[Start of Attachment]

(** * Receiver side of the UDP-discovery / TCP file transfer

    A shallow embedding of [internal/receiver/receiver.go] and of the parts of
    the Go standard library it calls ([io.ReadFull], [binary.LittleEndian],
    [strings.Split], [path.Ext], [fmt.Errorf] with a [%s] verb), followed by
    the properties of the receive protocol.

    Go values are embedded as follows:
    - [[]byte]            as [list byte];
    - [string]            as [string] (a Go string is a byte sequence);
    - [uint32]            as [Z] in the range [0, 2^32);
    - [int] (the counter) as [Z] with the 64-bit wrap-around written out;
    - [error]             as the type [error] below, [nil] being [None];
    - [net.Conn]          as a script of read events ([Conn]);
    - the file system, the log and the scheduled write faults as [World];
    - everything the operating system decides (clock, dial, datagram) as [Env]. *)

From Stdlib Require Import ZArith List String Ascii Strings.Byte DecimalString Lia.
From stdpp Require Import gmap strings list fin_maps.

Local Open Scope string_scope.
Local Open Scope Z_scope.
Local Open Scope list_scope.

(* ===================================================================== *)
(** ** Go standard library: errors and formatting                         *)
(* ===================================================================== *)

(** [io.EOF] and [io.ErrUnexpectedEOF] are sentinel values compared by
    identity; every other error is only observed through its message. *)
Inductive error : Type :=
  | io_EOF
  | io_ErrUnexpectedEOF
  | errors_New (msg : string).

Definition Error (e : error) : string :=
  match e with
  | io_EOF => "EOF"
  | io_ErrUnexpectedEOF => "unexpected EOF"
  | errors_New msg => msg
  end.

(** [err == io.EOF] and [err == nil] *)
Definition is_EOF (e : error) : bool :=
  match e with io_EOF => true | _ => false end.

Definition is_nil (err : option error) : bool :=
  match err with None => true | Some _ => false end.

Definition is_EOF_err (err : option error) : bool :=
  match err with Some e => is_EOF e | None => false end.

(** [fmt.Errorf(prefix + "%s", err)]: without a [%w] verb the result is a
    fresh error that only carries the formatted text. *)
Definition Errorf (prefix : string) (err : error) : error :=
  errors_New (prefix +:+ Error err).

(** The [%d] verb. *)
Definition itoa (z : Z) : string := NilZero.string_of_int (Z.to_int z).

(* ===================================================================== *)
(** ** Go standard library: strings.Split and path.Ext                    *)
(* ===================================================================== *)

(** [strings.Split(s, sep)] for a separator of one byte: the pieces between
    consecutive occurrences of [sep]; [n] occurrences give [n + 1] pieces. *)
Fixpoint Split (s : string) (sep : ascii) : list string :=
  match s with
  | EmptyString => [EmptyString]
  | String c s' =>
      if Ascii.eqb c sep then EmptyString :: Split s' sep
      else match Split s' sep with
           | [] => [String c EmptyString]
           | p :: ps => String c p :: ps
           end
  end.

(** [path.Ext]:
<<
  for i := len(path) - 1; i >= 0 && path[i] != '/'; i-- {
      if path[i] == '.' { return path[i:] }
  }
  return ""
>>
    [Ext_scan p] runs the backward scan from the front: it returns the
    answer for [p] together with a flag telling whether the scan, coming
    from the right end, has already stopped (on a ['.'] or on a ['/'])
    inside [p]. *)
Fixpoint Ext_scan (p : string) : bool * string :=
  match p with
  | EmptyString => (false, EmptyString)
  | String c p' =>
      let '(stopped, ext) := Ext_scan p' in
      if stopped then (true, ext)
      else if Ascii.eqb c "/" then (true, EmptyString)
      else if Ascii.eqb c "." then (true, String c p')
      else (false, EmptyString)
  end.

Definition Ext (p : string) : string := snd (Ext_scan p).

(* ===================================================================== *)
(** ** Go standard library: encoding/binary                               *)
(* ===================================================================== *)

Definition byte_val (b : byte) : Z := Z.of_N (Byte.to_N b).

(** [byte(v)]: the conversion of an unsigned integer to a byte keeps the
    low eight bits. *)
Definition byte_of_Z (v : Z) : byte :=
  match Byte.of_N (Z.to_N (v mod 256)) with
  | Some b => b
  | None => x00
  end.

(** [binary.LittleEndian.Uint32(b)]:
    [uint32(b[0]) | uint32(b[1])<<8 | uint32(b[2])<<16 | uint32(b[3])<<24].
    The index expression [b[3]] panics on a shorter slice ([None]). *)
Definition Uint32 (b : list byte) : option Z :=
  match b with
  | b0 :: b1 :: b2 :: b3 :: _ =>
      Some (Z.lor (byte_val b0)
           (Z.lor (Z.shiftl (byte_val b1) 8)
           (Z.lor (Z.shiftl (byte_val b2) 16)
                  (Z.shiftl (byte_val b3) 24))))
  | _ => None
  end.

(** For the round trip, the encoding as the specification words it: the
    length "as a 4-byte little-endian unsigned integer", that is
    [binary.LittleEndian.PutUint32]:
    [b[0] = byte(v); b[1] = byte(v >> 8); b[2] = byte(v >> 16);
     b[3] = byte(v >> 24)]. *)
Definition PutUint32 (v : Z) : list byte :=
  [byte_of_Z v; byte_of_Z (Z.shiftr v 8);
   byte_of_Z (Z.shiftr v 16); byte_of_Z (Z.shiftr v 24)].

(** The name frame of the specification: the encoded length of the
    payload "followed by [L] arbitrary payload bytes". *)
Definition encode_frame (payload : list byte) : list byte :=
  PutUint32 (Z.of_nat (length payload)) ++ payload.

(* ===================================================================== *)
(** ** The connection: net.Conn as a script of read events                *)
(* ===================================================================== *)

(** What the peer and the transport will make the successive [Read] calls
    return.  [Data bs]: the bytes [bs] arrive and are handed out with a nil
    error.  [Fail bs e]: the bytes [bs] are handed out together with the
    error [e]; the [io.Reader] contract allows a positive count with a
    non-nil error, [io.EOF] included; the [*net.TCPConn] that [Handle]
    dials returns an error only with a count of 0, that is [Fail [] e].
    Once the script is used up the connection is at end of stream and
    every read returns [(0, io.EOF)]. *)
Inductive event : Type :=
  | Data (bs : list byte)
  | Fail (bs : list byte) (e : error).

(** [trace] is a ghost record of every read performed so far: the count
    and the error each call returned. *)
Record Conn : Type := mkConn {
  script : list event;
  trace : list (nat * option error)
}.

Definition dial_script (s : list event) : Conn := mkConn s [].

(** [con.Read(buf)] with [len(buf) = len].  A read into an empty buffer
    returns [(0, nil)] at once.  An event larger than the buffer is handed
    out in pieces. *)
Definition Read (c : Conn) (len : nat) : list byte * option error * Conn :=
  let '(bs, err, rest) :=
    match len, script c with
    | O, s => ([], None, s)
    | _, [] => ([], Some io_EOF, [])
    | _, Data bs :: s =>
        if (length bs <=? len)%nat then (bs, None, s)
        else (take len bs, None, Data (drop len bs) :: s)
    | _, Fail bs e :: s =>
        if (length bs <=? len)%nat then (bs, Some e, s)
        else (take len bs, None, Fail (drop len bs) e :: s)
    end in
  (bs, err, mkConn rest (trace c ++ [(length bs, err)])).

[End of Attachment]

= What this task involves =
Among the lines of the material, find those holding the word "Local" and return them.

= Response to this task =
Local Open Scope string_scope.
Local Open Scope Z_scope.
Local Open Scope list_scope.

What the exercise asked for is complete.